◆ **Data for review**:
------------------------
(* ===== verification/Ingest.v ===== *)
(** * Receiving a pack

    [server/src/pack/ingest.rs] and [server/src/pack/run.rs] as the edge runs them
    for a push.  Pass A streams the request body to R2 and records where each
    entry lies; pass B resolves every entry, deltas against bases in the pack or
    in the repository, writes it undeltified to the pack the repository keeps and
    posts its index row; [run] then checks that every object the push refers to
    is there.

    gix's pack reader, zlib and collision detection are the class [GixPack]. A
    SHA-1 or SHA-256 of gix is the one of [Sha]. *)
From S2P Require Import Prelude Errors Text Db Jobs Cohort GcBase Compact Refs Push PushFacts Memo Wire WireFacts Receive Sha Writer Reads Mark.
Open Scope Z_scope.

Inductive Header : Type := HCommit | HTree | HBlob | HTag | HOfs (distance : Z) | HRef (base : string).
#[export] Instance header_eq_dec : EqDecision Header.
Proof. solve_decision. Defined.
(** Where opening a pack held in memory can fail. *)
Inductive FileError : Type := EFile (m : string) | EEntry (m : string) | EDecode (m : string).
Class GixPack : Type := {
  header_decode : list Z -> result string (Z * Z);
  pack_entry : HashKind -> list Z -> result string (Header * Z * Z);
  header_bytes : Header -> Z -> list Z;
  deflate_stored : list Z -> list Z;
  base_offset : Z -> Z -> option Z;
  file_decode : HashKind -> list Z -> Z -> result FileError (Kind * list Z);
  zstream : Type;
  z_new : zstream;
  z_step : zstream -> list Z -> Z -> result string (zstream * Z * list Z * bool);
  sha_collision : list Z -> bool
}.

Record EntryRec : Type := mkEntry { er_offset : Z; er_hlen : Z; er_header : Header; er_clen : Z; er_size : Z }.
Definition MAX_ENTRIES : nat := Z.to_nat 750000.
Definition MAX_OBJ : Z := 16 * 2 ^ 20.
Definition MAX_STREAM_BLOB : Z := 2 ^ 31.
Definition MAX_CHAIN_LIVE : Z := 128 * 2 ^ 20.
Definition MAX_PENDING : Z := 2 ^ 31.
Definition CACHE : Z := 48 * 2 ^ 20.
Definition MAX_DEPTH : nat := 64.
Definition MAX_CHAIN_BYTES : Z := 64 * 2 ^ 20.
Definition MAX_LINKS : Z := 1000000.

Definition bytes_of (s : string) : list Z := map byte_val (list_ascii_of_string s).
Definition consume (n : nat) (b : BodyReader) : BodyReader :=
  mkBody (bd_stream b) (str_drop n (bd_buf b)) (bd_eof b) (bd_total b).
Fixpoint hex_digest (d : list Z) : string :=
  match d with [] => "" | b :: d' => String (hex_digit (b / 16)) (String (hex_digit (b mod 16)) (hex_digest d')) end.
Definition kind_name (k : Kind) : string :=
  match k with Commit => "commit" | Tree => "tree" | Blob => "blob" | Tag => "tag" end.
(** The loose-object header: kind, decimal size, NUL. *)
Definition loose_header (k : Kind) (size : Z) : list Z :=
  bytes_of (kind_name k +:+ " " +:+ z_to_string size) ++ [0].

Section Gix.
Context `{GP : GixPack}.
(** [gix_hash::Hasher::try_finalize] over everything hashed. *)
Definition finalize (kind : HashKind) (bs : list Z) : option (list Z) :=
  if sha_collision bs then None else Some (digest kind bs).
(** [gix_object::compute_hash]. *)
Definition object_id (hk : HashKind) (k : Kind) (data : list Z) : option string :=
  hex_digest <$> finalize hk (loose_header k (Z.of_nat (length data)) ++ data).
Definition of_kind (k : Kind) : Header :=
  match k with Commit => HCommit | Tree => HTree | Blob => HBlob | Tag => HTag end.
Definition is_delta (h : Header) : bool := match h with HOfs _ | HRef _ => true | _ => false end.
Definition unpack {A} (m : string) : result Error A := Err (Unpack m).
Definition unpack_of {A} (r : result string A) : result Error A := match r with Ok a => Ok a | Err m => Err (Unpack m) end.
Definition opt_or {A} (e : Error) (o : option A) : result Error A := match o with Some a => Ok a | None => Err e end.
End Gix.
------------------------
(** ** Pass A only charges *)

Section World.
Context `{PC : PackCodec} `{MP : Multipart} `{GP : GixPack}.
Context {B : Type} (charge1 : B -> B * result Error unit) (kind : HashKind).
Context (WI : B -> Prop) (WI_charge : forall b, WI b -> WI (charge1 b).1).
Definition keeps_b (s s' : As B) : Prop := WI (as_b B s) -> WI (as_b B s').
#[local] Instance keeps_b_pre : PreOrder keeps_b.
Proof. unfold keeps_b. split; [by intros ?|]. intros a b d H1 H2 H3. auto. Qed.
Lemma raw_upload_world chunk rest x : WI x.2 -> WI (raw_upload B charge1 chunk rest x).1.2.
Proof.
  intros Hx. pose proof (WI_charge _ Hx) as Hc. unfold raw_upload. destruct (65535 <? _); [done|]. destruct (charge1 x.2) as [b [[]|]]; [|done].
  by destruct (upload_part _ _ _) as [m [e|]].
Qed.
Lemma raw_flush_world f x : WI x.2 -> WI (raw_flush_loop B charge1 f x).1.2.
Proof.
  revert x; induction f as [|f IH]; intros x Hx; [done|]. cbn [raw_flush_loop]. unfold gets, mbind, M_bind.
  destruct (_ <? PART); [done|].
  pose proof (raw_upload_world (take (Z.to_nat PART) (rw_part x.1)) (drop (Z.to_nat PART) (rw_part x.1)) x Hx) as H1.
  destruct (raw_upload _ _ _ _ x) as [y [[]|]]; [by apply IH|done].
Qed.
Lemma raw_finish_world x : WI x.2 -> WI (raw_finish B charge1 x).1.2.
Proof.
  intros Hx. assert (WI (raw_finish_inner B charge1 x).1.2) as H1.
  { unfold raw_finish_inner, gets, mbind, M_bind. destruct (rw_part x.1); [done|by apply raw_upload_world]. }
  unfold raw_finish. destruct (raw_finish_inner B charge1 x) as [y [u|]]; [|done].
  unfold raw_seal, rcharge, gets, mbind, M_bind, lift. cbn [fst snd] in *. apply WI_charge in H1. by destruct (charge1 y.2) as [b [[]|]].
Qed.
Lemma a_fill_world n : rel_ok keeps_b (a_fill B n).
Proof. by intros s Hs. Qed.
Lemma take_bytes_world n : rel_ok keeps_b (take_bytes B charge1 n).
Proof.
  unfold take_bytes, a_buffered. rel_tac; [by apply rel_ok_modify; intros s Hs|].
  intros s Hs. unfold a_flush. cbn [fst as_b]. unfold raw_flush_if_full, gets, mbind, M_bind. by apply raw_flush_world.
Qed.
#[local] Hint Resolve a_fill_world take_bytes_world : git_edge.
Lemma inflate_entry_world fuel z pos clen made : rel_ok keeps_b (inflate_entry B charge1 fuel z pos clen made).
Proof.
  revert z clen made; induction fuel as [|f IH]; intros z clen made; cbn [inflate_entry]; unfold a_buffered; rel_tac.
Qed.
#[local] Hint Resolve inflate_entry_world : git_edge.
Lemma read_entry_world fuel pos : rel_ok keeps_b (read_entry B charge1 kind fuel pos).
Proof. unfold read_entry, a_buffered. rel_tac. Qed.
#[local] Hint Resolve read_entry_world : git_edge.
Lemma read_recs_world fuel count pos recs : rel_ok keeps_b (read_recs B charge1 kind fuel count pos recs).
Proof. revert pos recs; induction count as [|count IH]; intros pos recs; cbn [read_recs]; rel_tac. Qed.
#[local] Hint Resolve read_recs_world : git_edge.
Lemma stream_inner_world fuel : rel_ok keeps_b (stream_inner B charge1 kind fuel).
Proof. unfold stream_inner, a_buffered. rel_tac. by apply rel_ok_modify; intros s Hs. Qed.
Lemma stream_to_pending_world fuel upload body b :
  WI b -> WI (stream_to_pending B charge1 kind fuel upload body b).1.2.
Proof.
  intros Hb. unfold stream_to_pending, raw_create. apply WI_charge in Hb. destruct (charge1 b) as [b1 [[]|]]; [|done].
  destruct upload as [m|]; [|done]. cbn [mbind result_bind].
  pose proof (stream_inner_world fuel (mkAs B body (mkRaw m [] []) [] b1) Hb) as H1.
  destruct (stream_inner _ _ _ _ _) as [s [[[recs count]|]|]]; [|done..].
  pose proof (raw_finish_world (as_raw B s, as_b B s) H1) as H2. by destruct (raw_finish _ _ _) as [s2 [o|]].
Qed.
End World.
------------------------
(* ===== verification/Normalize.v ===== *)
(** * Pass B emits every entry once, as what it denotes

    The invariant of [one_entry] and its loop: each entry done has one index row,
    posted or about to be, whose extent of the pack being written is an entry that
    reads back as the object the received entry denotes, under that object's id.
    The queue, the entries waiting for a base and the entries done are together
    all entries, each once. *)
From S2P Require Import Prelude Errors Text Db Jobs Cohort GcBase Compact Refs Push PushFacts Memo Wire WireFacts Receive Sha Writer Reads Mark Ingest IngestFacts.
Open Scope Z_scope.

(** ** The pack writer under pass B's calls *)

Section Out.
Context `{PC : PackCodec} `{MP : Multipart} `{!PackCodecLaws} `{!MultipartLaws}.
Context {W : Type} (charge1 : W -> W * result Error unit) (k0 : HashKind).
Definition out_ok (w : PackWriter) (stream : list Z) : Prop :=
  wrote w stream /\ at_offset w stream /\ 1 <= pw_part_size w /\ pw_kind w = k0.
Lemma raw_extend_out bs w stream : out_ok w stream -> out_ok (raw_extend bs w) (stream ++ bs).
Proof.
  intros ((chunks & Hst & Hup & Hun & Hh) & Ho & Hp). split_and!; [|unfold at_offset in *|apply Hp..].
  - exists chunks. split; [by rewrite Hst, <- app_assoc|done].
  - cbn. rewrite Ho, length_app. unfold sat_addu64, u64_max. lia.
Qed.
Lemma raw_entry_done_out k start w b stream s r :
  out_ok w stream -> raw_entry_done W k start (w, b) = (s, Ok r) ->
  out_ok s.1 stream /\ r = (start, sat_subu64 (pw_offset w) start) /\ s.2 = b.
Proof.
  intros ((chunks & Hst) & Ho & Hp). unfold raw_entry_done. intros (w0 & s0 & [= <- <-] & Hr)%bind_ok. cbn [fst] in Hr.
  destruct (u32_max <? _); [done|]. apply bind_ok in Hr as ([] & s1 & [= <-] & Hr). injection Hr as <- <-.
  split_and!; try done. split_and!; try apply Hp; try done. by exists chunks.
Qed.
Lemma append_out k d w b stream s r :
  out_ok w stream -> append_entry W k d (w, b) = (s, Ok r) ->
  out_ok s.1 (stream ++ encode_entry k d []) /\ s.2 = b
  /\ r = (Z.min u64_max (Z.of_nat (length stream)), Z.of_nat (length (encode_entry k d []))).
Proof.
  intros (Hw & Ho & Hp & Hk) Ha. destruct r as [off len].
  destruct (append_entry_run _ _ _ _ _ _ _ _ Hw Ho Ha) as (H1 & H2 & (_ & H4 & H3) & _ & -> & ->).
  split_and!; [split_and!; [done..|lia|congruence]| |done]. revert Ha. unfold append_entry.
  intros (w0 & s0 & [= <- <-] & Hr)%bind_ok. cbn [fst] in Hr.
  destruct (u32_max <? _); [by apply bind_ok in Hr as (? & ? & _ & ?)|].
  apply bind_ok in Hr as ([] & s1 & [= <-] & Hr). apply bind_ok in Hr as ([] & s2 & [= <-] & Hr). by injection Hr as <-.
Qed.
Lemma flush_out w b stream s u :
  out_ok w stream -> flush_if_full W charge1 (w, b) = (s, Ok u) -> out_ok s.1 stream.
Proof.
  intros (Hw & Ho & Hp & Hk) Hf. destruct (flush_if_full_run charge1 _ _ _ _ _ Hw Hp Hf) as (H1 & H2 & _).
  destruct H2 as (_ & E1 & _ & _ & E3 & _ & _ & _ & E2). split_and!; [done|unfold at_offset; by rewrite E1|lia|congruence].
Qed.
------------------------
◆ **Task prompt**:
Output the material above exactly, but only from the line that carries "(* ===== verification/Ingest.v ===== *)" through the line that carries "SHA-1 or SHA-256".

◆ **Response box**:
(* ===== verification/Ingest.v ===== *)
(** * Receiving a pack

    [server/src/pack/ingest.rs] and [server/src/pack/run.rs] as the edge runs them
    for a push.  Pass A streams the request body to R2 and records where each
    entry lies; pass B resolves every entry, deltas against bases in the pack or
    in the repository, writes it undeltified to the pack the repository keeps and
    posts its index row; [run] then checks that every object the push refers to
    is there.

    gix's pack reader, zlib and collision detection are the class [GixPack]. A
    SHA-1 or SHA-256 of gix is the one of [Sha]. *)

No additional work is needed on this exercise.